**TASK INSTRUCTIONS**: In the data below, one line contains "executed by [exec]" and a later one contains "starting leaves nothing". Print both, with every line between them, exactly and alone.

────────────────────

(* ===== verification/Prelude.v ===== *)
(** * OpenLinker Agent Node: a verification development

    The Agent Node is a Go process that serves runs of an agent: it takes
    assignments from the OpenLinker platform through the vendor's SDK, gives each
    to an adapter (a command, an HTTP or A2A endpoint, or a native Codex or Claude
    client started as a child process), and returns its result.  Around a run
    there are a loopback helper server through which the child reports events and
    calls other agents, a broker that offers delegation as MCP tools over a Unix
    socket, a store that maps conversations to provider sessions, private session
    directories, and a public A2A listener that forwards to the platform.  This
    library models those parts as executable definitions translated from the Go
    sources and proves what makes them correct.

    ** Conventions

    Go strings and byte slices are Rocq [string]s of bytes; integers are [Z] with
    the wrap-around written out where the code relies on it.  An [error] is a
    [go_error] (Prelude), a fallible call returns [result], and code that threads
    state is written in the state and error monad [stM].  A nil map or pointer is
    [None] where the difference matters.  JSON values are [Json.json], with Go's
    encoder ([marshal], sorted keys, HTML escapes) and a decoder for the strictness
    each caller asks for.  Code outside the repository is an argument: the SDK's
    callbacks, the operating system (outcomes of its calls, collected in the
    records [*_env] and the classes of a world [W]), float parsing ([Float64]), Unicode
    case mapping beyond Latin ([UnicodeLower]).  Components meet at classes: a turn is
    written against [CodexProtocol] and [TurnEnv], the launch of a client against
    [CodexHost] and [ClaudeHost], delegation against [Attempt], [Callbacks] and
    [Provider], the tracker of descendants against [Kernel].  Where
    goroutines share state the model is a step relation whose steps are the code's
    critical sections and, separately, what the code does after an unlock (the
    shutdowns and closes of a stop, the calls a broker still serves), and the theorems
    quantify over all interleavings.  What a theorem demands is stated on its own
    (grammars, the members of a policy, the fields a reader finds), not with the
    checks of the code.

    ** Files

    - Prelude: errors and [errors.Is], results, the monad, tactics and hints.
    - GoStrings, GoNet, Paths: the parts of Go's strings, unicode/utf8, net/http
      headers and responses, net.ParseIP and path/filepath the sources use, with
      their lemmas ([Paths.contains] is sessionsandbox/config.go).
    - Sha256: the hash, executable, checked against published test vectors.
    - Json, JsonRoundtrip: encoding/json, and that parsing a marshalled value
      gives it back.
    - ProviderOutput: provideroutput/output.go and agentnode/adapter_output.go
      (diagnostic tail, limited buffers, bounded text).
    - ProviderStream: providerstream/codex.go and claude.go, claude_output.go
      (line observers and the Claude result stream).
    - BoundTools, Broker, BrokerProps: agentdelegation/bound_tools.go and broker.go.
      [Broker] is the struct, [callWithBinding], [callTool], [dispatch], [serve],
      [EnsureComplete], [StartBound] and [Close] the functions of those names;
      BrokerProps has their transition system and theorems.
    - CodexRpc, CodexTurn: codexrpc/client.go as reader, writer, senders and calls
      over one [client]; codexturn/turn.go from [Run] to the deferred shutdown.
    - PublicA2A: agentnode/public_a2a_server.go.  Module Lifecycle is the server
      struct with its generations, ProxyWriter the response writer, Handlers the
      request handlers.
    - HelperServer: agentnode/helper_server.go and runtime_bridge_util.go.
    - PrivateFiles: appfiles (private writes, secrets, the lock file of both systems)
      over a map from paths to inodes.
    - SessionStore, SessionLock: providersession and adapters/session.go; the
      reference-counted lock table is SessionLock.
    - Environment: environments of child processes and native_credentials.go.
    - Sandbox: sessionsandbox/config.go and session.go.
    - NodeHandler: the run handler of node.go, adapter_result.go, util.go and
      adapter_command.go.
    - NodeLifecycle: [Start] and [Stop] of node.go over the helper and the listener.
    - ProviderConfig: [ProviderConfig] of types.go and everything computed from it
      for a run: the delegation environment, the Claude and Codex command lines, the
      session mode.
    - Resolve: canonical paths of files that may not exist yet, up to
      [CheckOutsideGitWorktree].
    - Url: the parts of net/url and net/netip the Node uses, and model_endpoint.go.
    - ToolPolicy, Isolation: native_tool_policy.go; isolation.go and the permit of
      host_auth_gate.go.
    - Config: agentnode/config.go and its report.
    - SkillDecode: skillpackages (the pinned snapshot, command lookup, instructions).
      SkillCache: the cache in the workspace as programs over atomic system calls,
      executed by [exec] on a tree of inodes.  SkillLogic is a rely/guarantee logic
      for those programs, SkillCacheProps the specifications proved with it.
    - CodexHome, CodexLaunch: codexhome/home.go; codexturn/native.go, the sandbox
      grants of codex_runtime_files.go and [runCodexRPC].
    - ProviderRun, ProviderRunProps: [Run] of codex.go and claude.go with prompt.go,
      over the turn, the stream, the store, the packages, the session and the permit
      of the files above, and the theorems about the log of a run.
    - Descendants, DescendantsProps: descendants_darwin.go over a kernel whose answers
      are logged.
    - AgentHost: agenthost/contract.go.  Delegation: [delegationProvider.Run] around
      any provider.  ProviderHandler: [NewProvider], [withDelegation], [Handler.Handle].
    - Preflight, PreflightProps: providerpreflight, preflight.go,
      [CheckSessionIsolation].
    - NativeAdapter: adapter_native.go and the mock of adapter_codex.go.
      RemoteAdapters: envelope.go, adapter_http.go and adapter_a2a.go.
    - SandboxCommand: sessionsandbox/command.go and [WritePrivateJSON].
    - CodexTypes: codexrpc/protocol.gen.go as descriptions of types with their JSON
      encoding and decoding, and the instance of [CodexProtocol].
    - CommandLine: cmd/openlinker-agent-node and agentdelegation/proxy.go.
    - Serving: what [Start] hands to the SDK, and the Cancel functions of child
      processes (process_unix.go, process_windows.go).

    ** What is proved

    - Delegation (BrokerProps): the broker's invariant over all interleavings, a
      request key creates at most one child, at most one child is live,
      [EnsureComplete] is sound, the polling loop ends, error texts do not leak,
      starting leaves nothing behind, and serving refines the atomic steps.
    - Codex (CodexRpc, CodexTurn): responses reach their own call, queues are
      bounded, every request of the server is refused once and in order; a turn
      succeeds only by its own completion, foreign events do not influence it, and
      whatever fails the process is waited for and errors are reported.
    - Sessions (SessionStore, SessionLock, Sandbox, PrivateFiles): updates are
      atomic and survive the JSON text, saved sessions are resumed, no message is
      withheld that was not delivered, scopes isolate principals unless the texts of
      the two runs collide under SHA-256, locks exclude, session trees are private and
      disjoint.
    - Servers (HelperServer, PublicA2A): a helper request acts only on the run of
      its live token and never on one its body names; proxies are closed exactly once
      however the work of the stops interleaves, and the stops can always finish;
      forwarded requests are authorised and stripped, the response writer is
      transparent but for the envelope it is there to replace.
    - The node (NodeHandler, NodeLifecycle, Environment, Config): sessions end with
      their run, adapters see no internal metadata, runs do not overlap and leave
      nothing up, environments of children hold only what they should, a configured
      node is well formed and isolated unless the operator said otherwise, and its
      report depends on the policy alone.
    - Isolation (ProviderConfig, Resolve, Url, ToolPolicy, Isolation): equal session
      modes mean equal tool surfaces, the accepted session roots and model endpoints
      are characterised, an isolated run confines the tools to its own directories,
      and the wait for the host's permit ends.
    - Provider runs (ProviderRunProps, CodexHome, CodexLaunch): what a run takes it
      gives back, in order, on every path; a client is started again only for a
      session that is missing, at most once; failures surface, and the two errors the
      code drops belong to runs that fail before a client starts; the next run resumes
      the thread the last one observed; the private home keeps the operator's files
      apart, and what the grants to sandbox helpers change is exactly described.
    - Around a run (Delegation, AgentHost, NativeAdapter, Preflight): a delegated run
      refines the provider's outcome by an abstract rule while its broker goes on
      serving ([Delegation.moment]), a resolver holds only a binary that passed the
      handshake, runs use what the preflight checked.
    - Descendants (DescendantsProps): a snapshot admits exactly the descendants, only
      verified descendants are signalled, tracking and stopping end.
    - Edges (RemoteAdapters, SandboxCommand, CodexTypes, CommandLine, Serving): the
      envelope survives its JSON text, a sandboxed command is confined to the session,
      a server reads from the text of each request to Codex the fields it means, typed
      messages survive the wire, the proxy copies bytes and nothing else after the credentials are gone
      from its process, its handshake is the one AgentHost asks for, optional features
      are offered only after the preflight, both SDK clients are the same node.
    - Skill packages (SkillDecode, SkillCacheProps): accepted snapshots are pinned by
      their digests, any number of interleaved loads agree on one cache and never
      alter a file of it, a load reports exactly once.
    - Streams (ProviderOutput, ProviderStream): buffers keep exactly the first or
      last bytes, results do not depend on how output is cut into writes.
    - Some lemmas show behaviour the code does not intend: an early stop makes
      the helper's serving goroutine panic ([serve_goroutine_can_panic]), a late
      goroutine of an earlier run stops the helper of a new one
      ([earlier_run_stops_helper]), a stop of the node returns while its listener is
      still open ([stop_returns_before_shutdown]), an informational status through the
      proxy loses the final one ([informational_loses_status]), a tool call that waited
      for [EnsureComplete] leaves a child nobody read behind a success ([late_child]),
      and a host whose lower case alone is a DNS name is accepted
      ([kelvin_host_accepted]).

    ** Bounds and fuel

    The polling loop of the broker runs with 32 passes, enough for the 30 second
    limit the code imposes with its 1 second sleep ([wait_loop_terminates] proves
    that fuel is never used up).  The walks over the ancestors of a path run with
    two more rounds than the path has bytes; every round removes an element
    ([git_worktree_exact]).  The JSON parser's fuel is the length of its input,
    which every step shortens.  One capture of descendants runs [S (length l)] rounds
    over a snapshot [l], each admitting a record or ending; a stop runs the code's 102
    passes ([tracking_terminates], [capture_exact]).  The loop for the host's permit runs at least until
    the round in which the context ends ([permit_wait_ends]).  The programs of
    SkillCache are finite trees: their loops run over lists already read.  Loops over
    a channel take the list of what the channel delivered.

    ** Modelling notes

    In SkillCache the workspace and the cache are two trees, a package's names are
    not names of temporary files ([well_named]), and paths whose ancestors are
    symbolic links are refused by the opened root, as the code's [os.Root] does.

    ** Not modelled

    The SDK, its worker and its proxy, and the operating system are outside the
    repository: their outcomes are arguments.  The test doubles (providertest,
    testdata) simulate providers for the test suite and are left out, as are one-line
    wrappers of session.go over providersession and the schema generator's input.
    Signal delivery is the choice of an event in [CommandLine.main]. *)

From Stdlib Require Import ZArith Bool.
From Stdlib Require Ascii String.
From stdpp Require Export base tactics list gmap strings numbers.
Export Stdlib.Strings.Ascii (ascii(..), N_of_ascii, ascii_of_N, ascii_N_embedding, N_ascii_embedding, N_ascii_bounded).
Export (notations) Stdlib.Strings.Ascii.
From stdpp Require Import options.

────────────────────

**SOLUTION TO THIS EXERCISE**:
      executed by [exec] on a tree of inodes.  SkillLogic is a rely/guarantee logic
      for those programs, SkillCacheProps the specifications proved with it.
    - CodexHome, CodexLaunch: codexhome/home.go; codexturn/native.go, the sandbox
      grants of codex_runtime_files.go and [runCodexRPC].
    - ProviderRun, ProviderRunProps: [Run] of codex.go and claude.go with prompt.go,
      over the turn, the stream, the store, the packages, the session and the permit
      of the files above, and the theorems about the log of a run.
    - Descendants, DescendantsProps: descendants_darwin.go over a kernel whose answers
      are logged.
    - AgentHost: agenthost/contract.go.  Delegation: [delegationProvider.Run] around
      any provider.  ProviderHandler: [NewProvider], [withDelegation], [Handler.Handle].
    - Preflight, PreflightProps: providerpreflight, preflight.go,
      [CheckSessionIsolation].
    - NativeAdapter: adapter_native.go and the mock of adapter_codex.go.
      RemoteAdapters: envelope.go, adapter_http.go and adapter_a2a.go.
    - SandboxCommand: sessionsandbox/command.go and [WritePrivateJSON].
    - CodexTypes: codexrpc/protocol.gen.go as descriptions of types with their JSON
      encoding and decoding, and the instance of [CodexProtocol].
    - CommandLine: cmd/openlinker-agent-node and agentdelegation/proxy.go.
    - Serving: what [Start] hands to the SDK, and the Cancel functions of child
      processes (process_unix.go, process_windows.go).

    ** What is proved

    - Delegation (BrokerProps): the broker's invariant over all interleavings, a
      request key creates at most one child, at most one child is live,
      [EnsureComplete] is sound, the polling loop ends, error texts do not leak,
      starting leaves nothing behind, and serving refines the atomic steps.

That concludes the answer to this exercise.